For each line in the data below that has the word "eauto", copy that line.
(Provided material Opens)
Lemma wf_modify st r f :
  (forall a, id (f a) = id a) -> wf st -> wf (modify r f st).
Proof.
  intros Hf [H1 H2 H3]. split; unfold valid_entries in *; unfold_store; auto.
  intros k r' Hin. destruct (H2 k r' Hin) as (b & Hb & Hid).
  rewrite nth_error_update_nth, Hb.
  destruct (r =? r')%nat; simpl; eauto.
  exists (f b). now rewrite Hf.
Qed.

Lemma wf_delete st k :
  wf st -> wf (with_alerts (JsMap.delete k (_alerts st)) st).
Proof.
  intros [H1 H2 H3]. split; unfold valid_entries in *; unfold_store.
  - now apply jsmap_NoDup_delete.
  - intros k' r Hin. apply jsmap_In_delete in Hin. auto.
  - intros k' Hin. apply H3.
    unfold JsMap.keys in *. apply in_map_iff in Hin as [e [E Hin]].
    apply jsmap_In_delete in Hin. subst. now apply in_map.
Qed.

Lemma addAlertWithCondition_unfold candidates p c st k st' :
  addAlertWithCondition candidates p c st = Some (k, st') ->
  _getNewId candidates (_alerts st) = Some k /\
  let a := {| id := k; price := p; condition := Some c; type := None;
              toolRef := None; initialPricePosition := None;
              notifications := None; symbol := None; exchange := None |} in
  let r := List.length (objects st) in
  st' = fire_alertsChanged
          (fire (AlertAdded r)
             (with_alerts (JsMap.set k r (_alerts st)) (snd (alloc a st)))).
Proof.
  unfold addAlertWithCondition.
  destruct (_getNewId candidates (_alerts st)) as [newId|]; [|discriminate].
  intros [= <- <-]. split; reflexivity.
Qed.

Lemma wf_addAlertWithCondition candidates p c st k st' :
  wf st -> addAlertWithCondition candidates p c st = Some (k, st') -> wf st'.
Proof.
  intros Hwf H. apply addAlertWithCondition_unfold in H as [Hid ->].
  apply wf_fire_alertsChanged.
  eapply wf_ext; [| |eapply (wf_insert st) with (a := Build_UserAlertInfo k _ _ _ _ _ _ _ _)];
    [reflexivity | reflexivity | assumption |].
  simpl. eapply _getNewId_nonempty; eauto.
Qed.

Lemma wf_removeAlert k st : wf st -> wf (removeAlert k st).
Proof.
  intros Hwf. unfold removeAlert.
  destruct (JsMap.has k (_alerts st)); simpl; [|assumption].
  apply wf_fire_alertsChanged.
  eapply wf_ext; [| |apply (wf_delete st k Hwf)]; reflexivity.
Qed.

Lemma wf_updateAlertPrice k p st : wf st -> wf (updateAlertPrice k p st).
Proof.
  intros Hwf. unfold updateAlertPrice.
  destruct (JsMap.get k (_alerts st)) as [r|]; [|assumption].
  apply wf_fire_alertsChanged.
  eapply wf_ext; [| |apply (wf_modify st r (set_price p))]; auto.
Qed.

Lemma wf_updateAlert k p c n st : wf st -> wf (updateAlert k p c n st).
Proof.
  intros Hwf. unfold updateAlert.
  destruct (JsMap.get k (_alerts st)) as [r|]; [|assumption].
  apply wf_fire_alertsChanged.
  assert (H2 : wf (modify r (set_condition c) (modify r (set_price p) st))).
  { apply wf_modify; [reflexivity|]. apply wf_modify; [reflexivity|assumption]. }
  destruct n as [n'|].
  - eapply wf_ext;
      [| |eapply (wf_modify _ r (set_notifications n')); [|exact H2]];
      reflexivity.
  - eapply wf_ext; [| |exact H2]; reflexivity.
Qed.

Lemma wf_import_one rec st : wf st -> wf (import_one rec st).
Proof.
  intros Hwf. unfold import_one.
  destruct (id_of rec) as [k|] eqn:Hk; [|assumption].
  destruct (number_of (i_price rec)) as [p|]; [|assumption].
  destruct (truthy (i_triggered rec)); [assumption|].
  eapply wf_ext;
    [| |eapply (wf_insert st) with (a := Build_UserAlertInfo k _ _ _ _ _ _ _ _)];
    [reflexivity | reflexivity | assumption |].
  simpl. unfold id_of in Hk. destruct (i_id rec) as [s|]; [|discriminate].
  destruct (String.eqb_spec s ""); [discriminate|]. congruence.
Qed.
(Provided material Closes)
Solution to the exercise
  destruct (r =? r')%nat; simpl; eauto.
  simpl. eapply _getNewId_nonempty; eauto.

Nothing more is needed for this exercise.